- [What is needed] Repeat exactly every line that comes at or after the line containing "Fixpoint for_loop (n", through the end of the entries below.

- [Provided data]
(* ===== verification/Arp.v ===== *)
(** * Address resolution (net/arp.c, sys/net/ipaddr.h, sys/net/ether.h)

    The table of the hardware addresses of neighbours, the queue of packets that
    wait for one, and the request and reply packets of RFC 826.  Packets are the
    buffers of Pbuf.v; headers are read and written in their bytes, in the byte
    order of the processor (little-endian) where the code uses a field as a
    number.  What dev_transmit of a packet returns is the argument [tx]; a call is
    recorded in [sent].  The calls of dhcp_arp_reply are recorded too. *)

From S2P Require Import Prelude Timer CStr Pbuf Inet PbufPool.

(** ** Data *)

Definition HWTYPE_ETHERNET : Z := 1.
Definition ARP_REQUEST : Z := 1.
Definition ARP_REPLY : Z := 2.
Definition ARP_MAXAGE : Z := 120.
Definition MAX_XMIT_DELAY : Z := 1000.
Definition ARP_TABLE_SIZE : Z := 32.
Definition ARP_XMIT_QUEUE_SIZE : Z := 4.
Definition MSECS_PER_TICK : Z := 1000 / HZ.
Definition ETHTYPE_ARP : Z := 0x0806.
Definition ETHTYPE_IP : Z := 0x0800.
Definition IP_ADDR_ANY : Z := 0.

(** A hardware address is the list of its six bytes. *)
Record arp_entry := MkArp { ae_ip : Z; ae_eth : list Z; ae_ctime : Z }.
Record xmit_queue_entry := MkXq { xq_netif : Z; xq_p : Z; xq_ip : Z; xq_expires : Z }.

(** The fields of struct netif that the code uses. *)
Record netif := MkNif { nif_ip : Z; nif_mask : Z; nif_gw : Z; nif_hw : list Z; nif_flags : Z; nif_state : Z }.

(** [armed]: sys_timeout will call arp_tmr. *)
Record ast := MkA {
  net : nst;
  arp_table : list arp_entry;
  xmit_queue_table : list xmit_queue_entry;
  arp_ctime : Z;
  now : Z;
  netifs : gmap Z netif;
  link_drop : Z;
  armed : bool;
  sent : list (Z * Z);
  dhcp_told : list Z }.

Definition set_net (s : ast) (v : nst) : ast :=
  MkA v (arp_table s) (xmit_queue_table s) (arp_ctime s) (now s) (netifs s) (link_drop s) (armed s) (sent s) (dhcp_told s).
Definition set_table (s : ast) (v : list arp_entry) : ast :=
  MkA (net s) v (xmit_queue_table s) (arp_ctime s) (now s) (netifs s) (link_drop s) (armed s) (sent s) (dhcp_told s).
Definition set_queue (s : ast) (v : list xmit_queue_entry) : ast :=
  MkA (net s) (arp_table s) v (arp_ctime s) (now s) (netifs s) (link_drop s) (armed s) (sent s) (dhcp_told s).
Definition set_ctime (s : ast) (v : Z) : ast :=
  MkA (net s) (arp_table s) (xmit_queue_table s) v (now s) (netifs s) (link_drop s) (armed s) (sent s) (dhcp_told s).
Definition count_drop (s : ast) : ast :=
  MkA (net s) (arp_table s) (xmit_queue_table s) (arp_ctime s) (now s) (netifs s) (u32 (link_drop s + 1)) (armed s)
    (sent s) (dhcp_told s).
Definition set_armed (s : ast) : ast :=
  MkA (net s) (arp_table s) (xmit_queue_table s) (arp_ctime s) (now s) (netifs s) (link_drop s) true (sent s) (dhcp_told s).
Definition log_sent (s : ast) (dev p : Z) : ast :=
  MkA (net s) (arp_table s) (xmit_queue_table s) (arp_ctime s) (now s) (netifs s) (link_drop s) (armed s)
    (sent s ++ [(dev, p)]) (dhcp_told s).
Definition log_dhcp (s : ast) (ip : Z) : ast :=
  MkA (net s) (arp_table s) (xmit_queue_table s) (arp_ctime s) (now s) (netifs s) (link_drop s) (armed s)
    (sent s) (dhcp_told s ++ [ip]).

Definition ip_addr_isany (a : Z) : bool := a =? 0.
Definition ip_addr_cmp (a b : Z) : bool := a =? b.
Definition ip_addr_maskcmp (a b mask : Z) : bool := Z.land a mask =? Z.land b mask.

(** time_before(a, b) on 32-bit times. *)
Definition time_before (a b : Z) : bool := s32 (a - b) <? 0.

(** ** Numbers in the bytes of a packet *)

Definition ld16 (m : cmem) (p : Z) : outcome Z := a ← ld m p; b ← ld m (p + 1); Ok (a + 256 * b).
Definition st16 (m : cmem) (p v : Z) : outcome cmem := m ← st m p (v mod 256); st m (p + 1) (v / 256 mod 256).
Definition ld32 (m : cmem) (p : Z) : outcome Z := a ← ld16 m p; b ← ld16 m (p + 2); Ok (a + 65536 * b).
Definition st32 (m : cmem) (p v : Z) : outcome cmem := m ← st16 m p (v mod 65536); st16 m (p + 2) (v / 65536).

(** for (i = i; i < i + n; i++) body *)
Fixpoint for_loop (n : nat) (i : Z) (body : Z -> cmem -> outcome cmem) (m : cmem) : outcome cmem :=
  match n with O => Ok m | S n => m ← body i m; for_loop n (i + 1) body m end.

(** The six bytes of an address in a packet. *)
Fixpoint ld_bytes (n : nat) (m : cmem) (p : Z) : outcome (list Z) :=
  match n with O => Ok [] | S n => b ← ld m p; l ← ld_bytes n m (p + 1); Ok (b :: l) end.

(** The offsets in the packed structures arp_hdr and ethip_hdr. *)
Definition eth_dest : Z := 0.
Definition eth_src : Z := 6.
Definition eth_type : Z := 12.
Definition ah_hwtype : Z := 14.
Definition ah_proto : Z := 16.
Definition ah_lens : Z := 18.
Definition ah_opcode : Z := 20.
Definition ah_shwaddr : Z := 22.
Definition ah_sipaddr : Z := 28.
Definition ah_dhwaddr : Z := 32.
Definition ah_dipaddr : Z := 38.
Definition ARP_HDR_SIZE : Z := 42.
Definition ip_src : Z := 26.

- [Exercise response]
Fixpoint for_loop (n : nat) (i : Z) (body : Z -> cmem -> outcome cmem) (m : cmem) : outcome cmem :=
  match n with O => Ok m | S n => m ← body i m; for_loop n (i + 1) body m end.

(** The six bytes of an address in a packet. *)
Fixpoint ld_bytes (n : nat) (m : cmem) (p : Z) : outcome (list Z) :=
  match n with O => Ok [] | S n => b ← ld m p; l ← ld_bytes n m (p + 1); Ok (b :: l) end.

(** The offsets in the packed structures arp_hdr and ethip_hdr. *)
Definition eth_dest : Z := 0.
Definition eth_src : Z := 6.
Definition eth_type : Z := 12.
Definition ah_hwtype : Z := 14.
Definition ah_proto : Z := 16.
Definition ah_lens : Z := 18.
Definition ah_opcode : Z := 20.
Definition ah_shwaddr : Z := 22.
Definition ah_sipaddr : Z := 28.
Definition ah_dhwaddr : Z := 32.
Definition ah_dipaddr : Z := 38.
Definition ARP_HDR_SIZE : Z := 42.
Definition ip_src : Z := 26.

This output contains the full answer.